By Bruce Schneier
Jan, 11, 2007
Ever since I wrote about the 34,000 MySpace passwords I analyzed, people
have been asking how to choose secure passwords.
My piece aside, there's been a lot written on this topic over the years
-- both serious and humorous -- but most of it seems to be based on
anecdotal suggestions rather than actual analytic evidence. What follows
is some serious advice.
The attack I'm evaluating against is an offline password-guessing
attack. This attack assumes that the attacker either has a copy of your
encrypted document, or a server's encrypted password file, and can try
passwords as fast as he can. There are instances where this attack
doesn't make sense. ATM cards, for example, are secure even though they
only have a four-digit PIN, because you can't do offline password
guessing. And the police are more likely to get a warrant for your
Hotmail account than to bother trying to crack your e-mail password.
Your encryption program's key-escrow system is almost certainly more
vulnerable than your password, as is any "secret question" you've set up
in case you forget your password.
Offline password guessers have gotten both fast and smart. AccessData
sells Password Recovery Toolkit, or PRTK. Depending on the software it's
attacking, PRTK can test up to hundreds of thousands of passwords per
second, and it tests more common passwords sooner than obscure ones.

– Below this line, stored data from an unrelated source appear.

(** ** The sector of the hue *)

Lemma round_between_spec (lo hi : int) (x : number) :
  round_between lo hi x = true ->
  exists z, (Uint63.to_Z lo <= z <= Uint63.to_Z hi)%Z /\ Math_round x = JS.of_Z z.
Proof.
  unfold round_between. destruct (round_nat x) as [n|] eqn:E; [|discriminate].
  intros H. apply andb_prop in H as [H1 H2]. apply Uint63.leb_spec in H1, H2.
  exists (Uint63.to_Z n). split; [lia|].
  rewrite (round_nat_spec _ _ E). apply of_uint63_of_Z.
Qed.

Lemma hue_sector_sweep : forall_below 256 hue_sector_check = true.
Proof. vm_compute. reflexivity. Qed.

Lemma int_ltb_of_Z (x y : Z) :
  (0 <= x <= 255)%Z -> (0 <= y <= 255)%Z ->
  Uint63.ltb (Uint63.of_Z x) (Uint63.of_Z y) = (x <? y)%Z.
Proof.
  intros Hx Hy. destruct (Z.ltb_spec x y) as [L | L].
  - apply Uint63.ltb_spec. rewrite !to_Z_of_Z_small by lia. exact L.
  - apply not_true_is_false. intros C. apply Uint63.ltb_spec in C.
    rewrite !to_Z_of_Z_small in C by lia. lia.
Qed.

Lemma int_eqb_of_Z (x y : Z) :
  (0 <= x <= 255)%Z -> (0 <= y <= 255)%Z ->
  Uint63.eqb (Uint63.of_Z x) (Uint63.of_Z y) = (x =? y)%Z.
Proof.
  intros Hx Hy. rewrite <- eqb_to_Z, !to_Z_of_Z_small by lia. reflexivity.
Qed.

Lemma hue_sector_range (mx x y : Z) :
  (0 <= x <= mx)%Z -> (0 <= y <= mx)%Z -> (mx <= 255)%Z -> (Z.min x y < mx)%Z ->
  let n := (chan x - chan y) / (chan mx - chan (Z.min x y)) in
  (exists z, Math_round (turn (if (x <? y)%Z then 6 else 0) n * 360) = JS.of_Z z
             /\ if (x <? y)%Z then (300 <= z <= 360)%Z else (0 <= z <= 60)%Z)
  /\ ((y < mx)%Z ->
      exists z, (60 <= z <= 180)%Z /\ Math_round (turn 2 n * 360) = JS.of_Z z)
  /\ ((x < mx)%Z -> (y < mx)%Z ->
      exists z, (180 <= z <= 300)%Z /\ Math_round (turn 4 n * 360) = JS.of_Z z).
Proof.
  intros Hx Hy Hmx Hmin.
  pose proof (forall_below_spec 256 _ hue_sector_sweep mx ltac:(lia)) as H.
  unfold hue_sector_check in H. rewrite chan_int_of_Z in H by lia.
  pose proof (forall_below_spec _ _ H x ltac:(lia)) as H1.
  cbv beta zeta in H1. rewrite chan_int_of_Z in H1 by lia.
  pose proof (forall_below_spec _ _ H1 y ltac:(lia)) as H2.
  cbv beta zeta in H2. rewrite chan_int_of_Z in H2 by lia.
  clear H H1.
  rewrite !int_ltb_of_Z, !int_eqb_of_Z in H2 by lia.
  replace (chan (Z.min x y)) with (if (x <? y)%Z then chan x else chan y)
    by (destruct (Z.ltb_spec x y); f_equal; lia).
  cbv zeta.
  apply orb_prop in H2 as [E | H2].
  { apply andb_prop in E as [Ex Ey]. apply Z.eqb_eq in Ex, Ey. lia. }
  apply andb_prop in H2 as [H2 Hb]. apply andb_prop in H2 as [Hr Hg].
  split; [|split].
  - destruct (x <? y)%Z; apply round_between_spec in Hr as (z & Hz & E);
      exists z; (split; [exact E | exact Hz]).
  - intros Hy'. apply orb_prop in Hg as [C | Hg]; [apply Z.eqb_eq in C; lia|].
    exact (round_between_spec _ _ _ Hg).
  - intros Hx' Hy'. apply orb_prop in Hb as [C | Hb].
    + apply orb_prop in C as [C | C]; apply Z.eqb_eq in C; lia.
    + exact (round_between_spec _ _ _ Hb).
Qed.

(** X19. The hue lies in the sector of the largest channel: for channels
    in [0, 255], when red is largest the hue is from 0 to 60 if green is at
    least blue and from 300 to 360 otherwise; when green is largest and red
    is not, it is from 60 to 180; when blue alone is largest, from 180 to
    300. *)
Theorem hue_sector (rz gz bz : Z) :
  (0 <= rz <= 255)%Z -> (0 <= gz <= 255)%Z -> (0 <= bz <= 255)%Z ->
  exists hz : Z,
    h (hsl (calculateColorDetails (JS.of_Z rz) (JS.of_Z gz) (JS.of_Z bz))) = JS.of_Z hz
    /\ (gz <= rz -> bz <= rz -> bz <= gz -> 0 <= hz <= 60)%Z
    /\ (gz <= rz -> bz <= rz -> gz < bz -> 300 <= hz <= 360)%Z
    /\ (rz < gz -> bz <= gz -> 60 <= hz <= 180)%Z
    /\ (rz < bz -> gz < bz -> 180 <= hz <= 300)%Z.
Proof.
  intros Hr Hg Hb.
  rewrite hsl_calculateColorDetails by assumption.
  remember (Z.max (Z.max rz gz) bz) as M eqn:EM.
  remember (Z.min (Z.min rz gz) bz) as m eqn:Em.
  unfold hsl_of_channels. cbn [h].
  destruct (Z.eqb_spec M m) as [E | N]; cbn [negb fst].
  - exists 0%Z. split; [reflexivity|]. repeat split; lia.
  - destruct (Z.eqb_spec M rz) as [Er | Nr].
    + replace m with (Z.min gz bz) by lia. rewrite Er.
      destruct (hue_sector_range rz gz bz) as ((z & E & Hz) & _); try lia.
      cbv zeta in E. exists z. split; [exact E|].
      destruct (Z.ltb_spec gz bz); repeat split; lia.
    + destruct (Z.eqb_spec M gz) as [Eg | Ng].
      * replace m with (Z.min bz rz) by lia. rewrite Eg.
        destruct (hue_sector_range gz bz rz) as (_ & H2 & _); try lia.
        destruct H2 as (z & Hz & E); [lia|].
        exists z. split; [exact E|]. repeat split; lia.
      * replace m with (Z.min rz gz) by lia. replace M with bz by lia.
        destruct (hue_sector_range bz rz gz) as (_ & _ & H3); try lia.
        destruct H3 as (z & Hz & E); [lia | lia |].
        exists z. split; [exact E|]. repeat split; lia.
Qed.

Lemma hue_sector_witness :
  exists hz : Z,
    h (hsl (calculateColorDetails (JS.of_Z 99) (JS.of_Z 102) (JS.of_Z 241))) = JS.of_Z hz
    /\ (180 <= hz <= 300)%Z.
Proof.
  destruct (hue_sector 99 102 241) as (hz & E & _ & _ & _ & H); [lia | lia | lia |].
  exists hz. split; [exact E | apply H; lia].
Defined.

So the security of your password depends on two things: any details of
the software that slow down password guessing, and in what order
programs like PRTK guess different passwords.

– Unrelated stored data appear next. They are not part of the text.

(** [Enable] finds the uniforms of slot [lightUnit] by arithmetic: those of
    slot 0 as the program names them, and from slot 1 on the location of the
    same uniform of slot 0 plus [lightUnit] times the distance between the
    [type] uniforms of slots 0 and 1, reduced to an [int].  The passage
    through [unsigned int] in the product loses nothing, and when the sum
    fits an [int] the location is the sum itself. *)
Theorem slot_locations_by_stride (program : NzShaderProgram)
    (lightUnit : Z) (name : string) :
  (lightUnit ≤ 0 →
     uniform_location program lightUnit name = GetUniformLocation program name) ∧
  (0 < lightUnit →
     uniform_location program lightUnit name
     = to_int (GetUniformLocation program name
               + lightUnit * (GetUniformLocation program "Lights[1].type"
                              - GetUniformLocation program "Lights[0].type"))) ∧
  (0 < lightUnit →
   int_range (GetUniformLocation program name
              + lightUnit * (GetUniformLocation program "Lights[1].type"
                             - GetUniformLocation program "Lights[0].type")) →
     uniform_location program lightUnit name
     = GetUniformLocation program name
       + lightUnit * (GetUniformLocation program "Lights[1].type"
                      - GetUniformLocation program "Lights[0].type")).
Proof.
  unfold uniform_location. split; [|split].
  - intros Hunit. unfold slot_location.
    by rewrite (proj2 (Z.ltb_ge 0 lightUnit)).
  - apply slot_location_mod.
  - intros Hunit Hrange. rewrite slot_location_mod by done.
    by apply to_int_small.
Qed.

Lemma slot_locations_by_stride_witness :
  uniform_location six_locations 3 "Lights[0].color" = 11 + 3 * (16 - 10).
Proof.
  apply (proj2 (proj2 (slot_locations_by_stride six_locations 3 "Lights[0].color"))).
  - lia.
  - vm_compute. split; congruence.
Defined.

(** ** Turning a slot off *)

(** [Disable] looks the [type] uniform of the slot up by its name, where
    [Enable] computes its location from those of slots 0 and 1.  The two
    agree on slot 0, and on slot 1 (given that the number of the slot is
    printed in decimal); wherever they agree, [Disable] after [Enable] leaves
    -1 in the [type] uniform of the slot and every other uniform as [Enable]
    left it. *)
Theorem Disable_after_Enable `{Services} (Number : Z → string)
    (program : NzShaderProgram) (lightUnit : Z) (l : NzLight)
    (uniforms : gmap Z UniformValue) :
  (Number 0 = "0" →
     GetUniformLocation program (type_uniform Number 0)
     = uniform_location program 0 "Lights[0].type") ∧
  (Number 1 = "1" →
   int_range (GetUniformLocation program "Lights[1].type") →
     GetUniformLocation program (type_uniform Number 1)
     = uniform_location program 1 "Lights[0].type") ∧
  (GetUniformLocation program (type_uniform Number lightUnit)
   = uniform_location program lightUnit "Lights[0].type" →
     run_sends (Disable Number program lightUnit)
       (run_sends (Enable program lightUnit l).1 uniforms)
       !! uniform_location program lightUnit "Lights[0].type"
     = Some (Uniform_Integer (-1)) ∧
     ∀ location,
       location ≠ uniform_location program lightUnit "Lights[0].type" →
       run_sends (Disable Number program lightUnit)
         (run_sends (Enable program lightUnit l).1 uniforms) !! location
       = run_sends (Enable program lightUnit l).1 uniforms !! location).
Proof.
  split; [|split].
  - intros HNumber. unfold type_uniform. by rewrite HNumber.
  - intros HNumber Hrange. unfold type_uniform. rewrite HNumber.
    change ("Lights[" +:+ "1" +:+ "].type") with "Lights[1].type".
    unfold uniform_location. rewrite slot_location_mod by done.
    replace (GetUniformLocation program "Lights[0].type"
             + 1 * (GetUniformLocation program "Lights[1].type"
                    - GetUniformLocation program "Lights[0].type"))
      with (GetUniformLocation program "Lights[1].type") by lia.
    by rewrite to_int_small.
  - intros Hsame. unfold Disable, run_sends at 1 3. simpl. rewrite Hsame.
    split; [apply lookup_insert_eq|].
    intros location Hne. by apply lookup_insert_ne.
Qed.

Lemma Disable_after_Enable_witness :
  run_sends (Disable decimal six_locations 1)
    (run_sends
       (Enable six_locations 1 (NzLight_new (node_at 0 0 0) nzLightType_Spot)).1 ∅)
    !! 16
  = Some (Uniform_Integer (-1)).
Proof.
  pose proof (Disable_after_Enable decimal six_locations 1
                (NzLight_new (node_at 0 0 0) nzLightType_Spot) ∅) as (_ & Hone & Hoff).
  specialize (Hone eq_refl).
  apply Hoff, Hone. vm_compute. split; congruence.
Defined.

(** ** A light whose node has moved *)

Section MovedLightFacts.
Context `{Services}.

Lemma Invalidate_read (l : NzLight) :
  GetBoundingVolume (Invalidate l)
  = (m_boundingVolume (UpdateBoundingVolume (Invalidate l)),
     UpdateBoundingVolume (Invalidate l)).
Proof. reflexivity. Qed.

Lemma Invalidate_consistent (l : NzLight) :
  shape_cache_consistent l → shape_cache_consistent (Invalidate l).
Proof. intros Hl. exact Hl. Qed.
End MovedLightFacts.

(** [Invalidate] is what the node calls when it has moved.  The next read
    of a point or spot light whose cached shape is null or consistent is then
    taken at the node's world position and rotation: the volume is the shape
    of the light placed there, the culling test of a point light is the
    sphere around the world position, that of a spot light the volume placed
    there, and the node's cache holds the world position afterwards. *)
Theorem Invalidate_then_read `{Services} (frustum : Frustumf) (l : NzLight) :
  shape_cache_consistent l →
  (m_type l = nzLightType_Point ∨ m_type l = nzLightType_Spot →
     Some (GetBoundingVolume (Invalidate l)).1
     = fresh_volume (m_type l) (m_radius l) (m_outerAngle l)
         (world_position (node l)) (world_rotation (node l)) ∧
     node (GetBoundingVolume (Invalidate l)).2 = UpdateDerived (node l)) ∧
  (m_type l = nzLightType_Point →
     FrustumCull frustum (Invalidate l)
     = (Frustumf_ContainsSphere frustum
          (mkSpheref (world_position (node l)) (m_radius l)),
        with_node (UpdateDerived (node l))
          (with_boundingVolumeUpdated false l), [])) ∧
  (m_type l = nzLightType_Spot →
     (FrustumCull frustum (Invalidate l)).1.1
     = Frustumf_ContainsVolume frustum
         (placed_volume
            (Matrix4f_Transform (world_position (node l)) (world_rotation (node l)))
            (pyramid_box (m_radius l) (m_outerAngle l)))).
Proof.
  intros Hl.
  destruct (UpdateBoundingVolume_consistent (Invalidate l)
              (Invalidate_consistent l Hl)) as (_ & _ & _ & Hfinite).
  split; [|split].
  - intros Ht. rewrite Invalidate_read. simpl.
    destruct (Hfinite Ht) as [Hnode Hvol]. split; [exact Hvol|].
    rewrite Hnode. reflexivity.
  - intros Ht. unfold FrustumCull.
    change (m_type (Invalidate l)) with (m_type l). rewrite Ht. reflexivity.
  - intros Ht. unfold FrustumCull.
    change (m_type (Invalidate l)) with (m_type l). rewrite Ht.
    change (nzLightType_Spot =? nzLightType_Directional) with false.
    change (nzLightType_Spot =? nzLightType_Point) with false.
    change (nzLightType_Spot =? nzLightType_Spot) with true.
    cbv iota.
    change (m_boundingVolumeUpdated (Invalidate l)) with false.
    change (negb false) with true. cbv iota. cbn [fst].
    destruct (Hfinite (or_intror Ht)) as [_ Hvol].
    change (m_type (Invalidate l)) with (m_type l) in Hvol.
    rewrite Ht in Hvol. injection Hvol as ->. reflexivity.
Qed.

(** A spot light of the example world, read at its place and then moved:
    after [Invalidate] the volume is the pyramid at the new place. *)
Lemma Invalidate_then_read_witness :
  Some (GetBoundingVolume
          (Invalidate
             (with_node (node_at 4 5 6)
                (GetBoundingVolume
                   (NzLight_new (node_at 1 2 3) nzLightType_Spot)).2))).1
  = Some (@placed_volume translation_world (mkVector3f (fz 4) (fz 5) (fz 6))
            (@pyramid_box translation_world (fz 5) (fz 45))).
Proof.
  refine (proj1 (proj1 (Invalidate_then_read (cube_frustum 0 1)
                          (with_node (node_at 4 5 6)
                             (GetBoundingVolume
                                (NzLight_new (node_at 1 2 3) nzLightType_Spot)).2)
                          _) (or_intror eq_refl))).
  right. right. right. repeat split.
Defined.

(** ** A light of no known type *)

(** A light whose type is none of the three is uploaded by [Enable] with
    its type, colour and factors only; recomputing its volume changes
    nothing but the validity flag, and a read gives the volume as stored. *)
Theorem light_of_unknown_type `{Services} (program : NzShaderProgram)
    (lightUnit : Z) (l : NzLight) :
  m_type l ≠ nzLightType_Directional → m_type l ≠ nzLightType_Point →
  m_type l ≠ nzLightType_Spot →
  Enable program lightUnit l
  = ([ (uniform_location program lightUnit "Lights[0].type",
        Uniform_Integer (m_type l));
       (uniform_location program lightUnit "Lights[0].color",
        Uniform_Color (m_color l));
       (uniform_location program lightUnit "Lights[0].factors",
        Uniform_Vector2 (mkVector2f (m_ambientFactor l) (m_diffuseFactor l))) ],
     ensure_derived l) ∧
  UpdateBoundingVolume l = with_boundingVolumeUpdated true l ∧
  (GetBoundingVolume l).1 = m_boundingVolume l.
Proof.
  intros Hd Hp Hs.
  pose proof (UpdateBoundingVolume_other l Hd Hp Hs) as Hupdate.
  split; [|split; [exact Hupdate|]].
  - unfold Enable. rewrite ensure_derived_type.
    apply Z.eqb_neq in Hd, Hp, Hs. by rewrite Hd, Hp, Hs.
  - unfold GetBoundingVolume. rewrite Hupdate. by case_match.
Qed.

Lemma light_of_unknown_type_witness :
  (Enable six_locations 1 (NzLight_new (node_at 0 0 0) 7)).1.*1 = [16; 17; 18].
Proof.
  rewrite (proj1 (light_of_unknown_type six_locations 1
                    (NzLight_new (node_at 0 0 0) 7) ltac:(done) ltac:(done)
                    ltac:(done))).
  reflexivity.
Defined.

Some software includes routines deliberately designed to slow down
password guessing. Good encryption software doesn't use your password as
the encryption key; there's a process that converts your password into
the encryption key. And the software can make this process as slow as it
The results are all over the map. Microsoft Office, for example, has a
simple password-to-key conversion, so PRTK can test 350,000 Microsoft
Word passwords per second on a 3-GHz Pentium 4, which is a reasonably
current benchmark computer. WinZip used to be even worse -- well over a
million guesses per second for version 7.0 -- but with version 9.0, the
cryptosystem's ramp-up function has been substantially increased: PRTK
can only test 900 passwords per second. PGP also makes things
deliberately hard for programs like PRTK, also only allowing about 900
guesses per second.
When attacking programs with deliberately slow ramp-ups, it's important
to make every guess count. A simple six-character lowercase exhaustive
character attack, "aaaaaa" through "zzzzzz," has more than 308 million
combinations. And it's generally unproductive, because the program
spends most of its time testing improbable passwords like "pqzrwj."

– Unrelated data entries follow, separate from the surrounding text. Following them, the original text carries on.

(** X18.  [BotState.add_log] keeps the in-memory log to its last
    hundred entries: after any call the log has at most 100 entries
    (one more than before, up to that bound), its last entry is the
    message just logged, and it is the end of the former log followed by
    that message; the console gets every message.  Nothing else of the
    bot changes and the call never raises. *)
Theorem add_log_keeps_last_hundred (message level : string) (s : State) :
  let outcome := add_log message level s in
  fst outcome = Ok tt /\
  length (logs (snd outcome)) = Nat.min 100 (S (length (logs s))) /\
  last (logs (snd outcome)) = Some (message, level) /\
  (exists dropped,
     (logs s ++ [(message, level)] = dropped ++ logs (snd outcome))%list /\
     length dropped = (S (length (logs s)) - 100)%nat) /\
  console (snd outcome) = (console s ++ [(level, message)])%list /\
  trace (snd outcome) = trace s /\ stats (snd outcome) = stats s /\
  time (snd outcome) = time s /\ order_answers (snd outcome) = order_answers s /\
  tx_outcomes (snd outcome) = tx_outcomes s.
Proof.
  unfold add_log.
  cbn [fst snd logs console trace stats time order_answers tx_outcomes].
  unfold last_100. rewrite length_app. cbn [length].
  replace (length (logs s) + 1)%nat with (S (length (logs s))) by lia.
  repeat split.
  - rewrite length_skipn, length_app. cbn [length]. lia.
  - change (@skipn) with (@drop). rewrite last_drop_lt by (rewrite length_app; cbn; lia).
    apply last_snoc.
  - exists (take (S (length (logs s)) - 100) (logs s ++ [(message, level)])). split.
    + change (@skipn) with (@drop). symmetry. apply take_drop.
    + rewrite length_take, length_app. cbn. lia.
Qed.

According to Eric Thompson of AccessData, a typical password consists of
a root plus an appendage. A root isn't necessarily a dictionary word,
but it's something pronounceable. An appendage is either a suffix (90
percent of the time) or a prefix (10 percent of the time).
So the first attack PRTK performs is to test a dictionary of about 1,000
common passwords, things like "letmein," "password1," "123456" and so
on. Then it tests them each with about 100 common suffix appendages:
"1," "4u," "69," "abc," "!" and so on. Believe it or not, it recovers
about 24 percent of all passwords with these 100,000 combinations.
Then, PRTK goes through a series of increasingly complex root
dictionaries and appendage dictionaries. The root dictionaries include:
* Common word dictionary: 5,000 entries
* Names dictionary: 10,000 entries
* Comprehensive dictionary: 100,000 entries
* Phonetic pattern dictionary: 1/10,000 of an exhaustive character
The phonetic pattern dictionary is interesting. It's not really a
dictionary; it's a Markov-chain routine that generates pronounceable
English-language strings of a given length. For example, PRTK can
generate and test a dictionary of very pronounceable six-character
strings, or just-barely pronounceable seven-character strings. They're
working on generation routines for other languages.
PRTK also runs a four-character-string exhaustive search. It runs the
dictionaries with lowercase (the most common), initial uppercase (the
second most common), all uppercase and final uppercase. It runs the
dictionaries with common substitutions: "$" for "s," "@" for "a," "1"
for "l" and so on. Anything that's "leet speak" is included here, like
"3" for "e."
The appendage dictionaries include things like:
* All two-digit combinations
* All dates from 1900 to 2006
* All three-digit combinations
* All single symbols
* All single digit, plus single symbol
* All two-symbol combinations
AccessData's secret sauce is the order in which it runs the various root
and appendage dictionary combinations. The company's research indicates
that the password sweet spot is a seven- to nine-character root plus a
common appendage, and that it's much more likely for someone to choose a
hard-to-guess root than an uncommon appendage.
Normally, PRTK runs on a network of computers. Password guessing is a
trivially distributable task, and it can easily run in the background. A
large organization like the Secret Service can easily have hundreds of
computers chugging away at someone's password. A company called Tableau
is building a specialized FPGA hardware add-on to speed up PRTK for slow
programs like PGP and WinZip: roughly a 150- to 300-times performance
How good is all of this? Eric Thompson estimates that with a couple of
weeks' to a month's worth of time, his software breaks 55 percent to 65
percent of all passwords. (This depends, of course, very heavily on the
application.) Those results are good, but not great.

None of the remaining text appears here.